Quick Proof questions

I assume you mean 1 + w + w^2 = 0?

The sum of the roots is acceptable I believe, but only if you have proved that 1, w and w^2 are the roots already. (which you did by saying what the 3 roots are, but you might have to do a little more to show that they are in fact the 3 roots of the equation)

Another way is to factorise z^3-1=0
into (z-1)(z^2+z+1) = 0 (you can figure this out the first time through polynomial division and then I think you can quote the result, at least you can in my system)
But w is non-real so w=/=1 so 1 + w + w^2 = 0

Ah yea, After finding the 3 roots I would let one non-real root be $w$ and then show that $w^6 = (w^2)^3 = 1^6 = 1$ and so $w^2$ is also a root and then proceed as I did above.

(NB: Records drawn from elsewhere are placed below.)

Lemma do_entry_inv (fec : FinalizerEventClosure) (fe : option FinalizerEntry.t)
    (w w' : World) (b : bool) :
  do_entry fec fe w = Ok b w' ->
  b = true
  /\ exists e, committed w' = committed w ++ [e]
       /\ EventFinalizer.endtime e = _timestamp fec
       /\ clock_reads w' = clock_reads w
       /\ preserved w w'.
Proof.
  cbn [do_entry FinalizerEventClosure_closure].
  unfold FinalizerEventClosure_do_entry. intros H. do 2 vm_inv H.
  apply bind_inv in H as (? & w1 & Hsend & H). vm_pure.
  split; [done|]. by eapply send_event_inv.
Qed.

Lemma do_scan_inv (fec : FinalizerEventClosure) (entries : list FinalizerEntry.t) :
  forall (w w' : World) (u : unit),
  do_scan fec entries w = Ok u w' ->
  exists evs, committed w' = committed w ++ evs
    /\ Forall (fun e => EventFinalizer.endtime e = _timestamp fec) evs
    /\ clock_reads w' = clock_reads w
    /\ preserved w w'.
Proof.
  induction entries as [|fe rest IH]; intros w w' u H.
  - injection H as _ <-. exists []. rewrite app_nil_r.
    auto using preserved_refl.
  - cbn [do_scan] in H. vm_inv H.
    apply do_entry_inv in Hstep as (-> & e & Hc & He & Hk & Hp).
    apply IH in H as (evs & Hc' & Hall & Hk' & Hp').
    exists (e :: evs). rewrite Hc', Hc, <- app_assoc.
    split; [done|]. split; [by constructor|]. split; [congruence|].
    by eapply preserved_trans.
Qed.

(** *** The two entry points *)

Lemma generate_events_unfold (w : World) :
  generate_events w
  = do_scan (mkClosure (Some (current w)) (ticks w (clock_reads w)))
            (finalizer_table w) (after_now w).
Proof. reflexivity. Qed.

Lemma entry_of_klass (w : World) (ik : InstanceKlass) (fe : FinalizerEntry.t) :
  entry_of w ik = Some fe ->
  FinalizerEntry.klass fe = Some ik /\ fe ∈ finalizer_table w.
Proof.
  unfold entry_of. intros H. apply find_some in H as [Hin Hk].
  split; [by apply bool_decide_eq_true in Hk|by apply list_elem_of_In].
Qed.

Lemma send_unload_event_run (w : World) (ik : InstanceKlass) :
  has_finalizer ik = true ->
  send_unload_event (Some ik) w
  = Ok tt (after_send (entry_of w ik) ik (ticks w (clock_reads w)) (after_now w)).
Proof.
  intros Hfin. unfold send_unload_event.
  rewrite (bind_Ok _ _ w w tt) by by apply assert_holds.
  rewrite (bind_Ok _ _ w w tt) by by apply assert_holds.
  rewrite (bind_Ok _ _ w w (Some (current w))) by done.
  rewrite (bind_Ok _ _ w w (entry_of w ik)) by done.
  rewrite (bind_Ok _ _ w (after_now w) (ticks w (clock_reads w))) by done.
  apply send_event_run; [done|].
  intros e He. by apply (entry_of_klass (after_now w)) in He as [? _].
Qed.

Lemma generate_events_run (w : World) :
  table_valid w ->
  exists w' evs,
    generate_events w = Ok tt w'
    /\ committed w' = committed w ++ evs
    /\ Forall2 (sweep_event (heap w) (ticks w (clock_reads w)))
               (finalizer_table w) evs
    /\ preserved w w'
    /\ clock_reads w' = S (clock_reads w).
Proof.
  intros Hv. rewrite generate_events_unfold.
  destruct (do_scan_run (mkClosure (Some (current w)) (ticks w (clock_reads w)))
              (current w) (finalizer_table w) eq_refl Hv (after_now w))
    as (w' & evs & Hrun & Hc & Hall & Hp & Hk).
  by exists w', evs.
Qed.

Lemma generate_events_inv (w w' : World) (u : unit) :
  generate_events w = Ok u w' ->
  exists evs, committed w' = committed w ++ evs
    /\ Forall (fun e => EventFinalizer.endtime e = ticks w (clock_reads w)) evs
    /\ clock_reads w' = S (clock_reads w)
    /\ preserved w w'.
Proof.
  rewrite generate_events_unfold. intros H.
  apply do_scan_inv in H as (evs & Hc & Hall & Hk & Hp). by exists evs.
Qed.


(** ** The properties of the specification *)

(** C1. A sweep over a table of N tracking entries (each of a klass with a
    finalizer, as [send_event] requires) completes and commits exactly N
    events, one per entry in the order of the traversal; the clock is read
    once, before the traversal, every event carries that one timestamp, and
    each event carries the klass and the registered, enqueued and finalized
    counters of its entry. *)
Theorem generate_events_one_event_per_entry (w : World) :
  table_valid w ->
  exists w' evs,
    generate_events w = Ok tt w'
    /\ committed w' = committed w ++ evs
    /\ length evs = length (finalizer_table w)
    /\ clock_reads w' = S (clock_reads w)
    /\ Forall2 (fun fe e =>
                  EventFinalizer.endtime e = ticks w (clock_reads w)
                  /\ carries_entry fe e)
               (finalizer_table w) evs.
Proof.
  intros Hv.
  destruct (generate_events_run w Hv) as (w' & evs & Hrun & Hc & Hall & _ & Hk).
  exists w', evs. repeat split; try done.
  - symmetry. by eapply Forall2_length.
  - eapply Forall2_impl; [exact Hall|].
    by intros fe e (? & ? & _).
Qed.

(** C2. For a non-null klass with a finalizer whose tracking entry is
    present at call time, the unload path completes and commits exactly one
    event, whose registered, enqueued and finalized fields are the three
    counters of that entry. *)
Theorem send_unload_event_carries_entry (w : World) (ik : InstanceKlass)
    (fe : FinalizerEntry.t) :
  has_finalizer ik = true ->
  entry_of w ik = Some fe ->
  exists w' e,
    send_unload_event (Some ik) w = Ok tt w'
    /\ committed w' = committed w ++ [e]
    /\ EventFinalizer.registered e = FinalizerEntry.registered fe
    /\ EventFinalizer.enqueued e = FinalizerEntry.enqueued fe
    /\ EventFinalizer.finalized e = FinalizerEntry.finalized fe.
Proof.
  intros Hfin Hfe. eexists _, _.
  split; [by apply send_unload_event_run|].
  rewrite after_send_committed, Hfe. by cbn.
Qed.

(** C3. For a klass whose lookup finds no tracking entry, the unload path
    does not fail: it completes, commits exactly one event, and the
    registered, enqueued and finalized counters of that event are zero. *)
Theorem send_unload_event_missing_entry (w : World) (ik : InstanceKlass) :
  has_finalizer ik = true ->
  entry_of w ik = None ->
  exists w' e,
    send_unload_event (Some ik) w = Ok tt w'
    /\ committed w' = committed w ++ [e]
    /\ zero_counters e.
Proof.
  intros Hfin Hnone. eexists _, _.
  split; [by apply send_unload_event_run|].
  rewrite after_send_committed, Hnone. by cbn.
Qed.

(** C5. For every klass, the resolver [codesource] completes without
    changing the state and returns what the specified algorithm returns:
    NULL exactly when the protection domain is absent, or its code source is
    absent, or the location string of the code source yields no value, and
    otherwise that location string. *)
Theorem codesource_resolves (w : World) (ik : InstanceKlass) (th : Thread) :
  let pd := protection_context (heap w) ik in
  let cs := code_source_of (heap w) pd in
  let loc := location_string (heap w) cs in
  exists url,
    codesource (Some ik) (Some th) w = Ok url w
    /\ url = ProvenanceResolver_resolve (heap w) ik
    /\ (url = None <-> pd = None \/ cs = None \/ loc = None)
    /\ (url <> None -> url = loc).
Proof.
  intros pd cs loc. eexists. split; [apply codesource_run|].
  split; [done|].
  unfold ProvenanceResolver_resolve. subst loc cs pd.
  assert (forall P : Prop, P -> ((None : option string) = None <-> P)
            /\ ((None : option string) <> None -> None = (None : option string)))
    as Hnone by (intros P HP; by split; [split|]).
  destruct (protection_context (heap w) ik) as [pd|]; [|apply Hnone; auto].
  destruct (code_source_of (heap w) (Some pd)) as [cs|]; [|apply Hnone; auto].
  destruct (location_string (heap w) (Some cs)) as [url|]; [|apply Hnone; auto].
  split; [|done]. split; [done|]. by intros [?|[?|?]].
Qed.

(** C10. The helpers of the resolver are called with non-null arguments
    only. A NULL object stops [get_codesource] and
    [get_locationNoFragString] in every build (on the entry assertion in a
    debug build, on the dereference otherwise) and stops the conversion
    [JfrJavaSupport::c_str]; on non-null objects the two helpers complete,
    whatever the objects hold. The resolver [codesource] on a non-null
    klass and thread completes on every state, so none of its calls passes
    NULL: it answers NULL itself at each of its three guards (no protection
    domain, no code source, no string oop), and in the one remaining case
    its result is that of the conversion of the non-null string oop. *)
Theorem codesource_helper_preconditions (w : World) (ik : InstanceKlass)
    (th : Thread) :
  get_codesource None (Some th) w
    = Crash (if ASSERT w then assertion_failure "invariant" else null_dereference)
  /\ get_locationNoFragString None (Some th) w
    = Crash (if ASSERT w then assertion_failure "invariant" else null_dereference)
  /\ JfrJavaSupport_c_str None (Some th) w = Crash null_dereference
  /\ (forall pd, exists cs, get_codesource (Some pd) (Some th) w = Ok cs w)
  /\ (forall cs, exists s, get_locationNoFragString (Some cs) (Some th) w = Ok s w)
  /\ exists url,
       codesource (Some ik) (Some th) w = Ok url w
       /\ match protection_context (heap w) ik with
          | None => url = None
          | Some pd =>
            match code_source_of (heap w) (Some pd) with
            | None => url = None
            | Some cs =>
              match read_object_field (heap w) (Some cs) "locationNoFragString"
                                      "Ljava/lang/String;" with
              | None => url = None
              | Some str => JfrJavaSupport_c_str (Some str) (Some th) w = Ok url w
              end
            end
          end.
Proof.
  split; [|split; [|split; [|split; [|split]]]].
  - unfold get_codesource, oop_klass, bind, assert, deref.
    destruct (ASSERT w) eqn:E; cbn; by rewrite ?E.
  - unfold get_locationNoFragString, oop_klass, bind, assert, deref.
    destruct (ASSERT w) eqn:E; cbn; by rewrite ?E.
  - reflexivity.
  - intros pd. eexists. apply get_codesource_run.
  - intros cs. eexists. apply get_locationNoFragString_run.
  - eexists. split; [apply codesource_run|].
    unfold ProvenanceResolver_resolve.
    destruct (protection_context (heap w) ik) as [pd|]; [|done].
    destruct (code_source_of (heap w) (Some pd)) as [cs|]; [|done].
    unfold location_string.
    destruct (read_object_field (heap w) (Some cs) _ _) as [str|]; [|done].
    cbn. by destruct (obj_chars _).
Qed.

I probably wouldn't have spotted your method and it would take too long for me to divide the thing by $z-1$

I recommend you ask your teacher whether you are allowed to quote the general result:

z^n -1 = (z-1)(z^(n-1) + z^(n-2) + z^(n-3) + ... + 1)

rather than actually deriving it each time. If you are allowed to, it is a slight bit quicker than showing that the roots are 1, w and w^2 and then using the sum of the roots. If not, your method is perfectly valid.

Self teaching FM lol, that's why I post about 3-4 questions in here a day.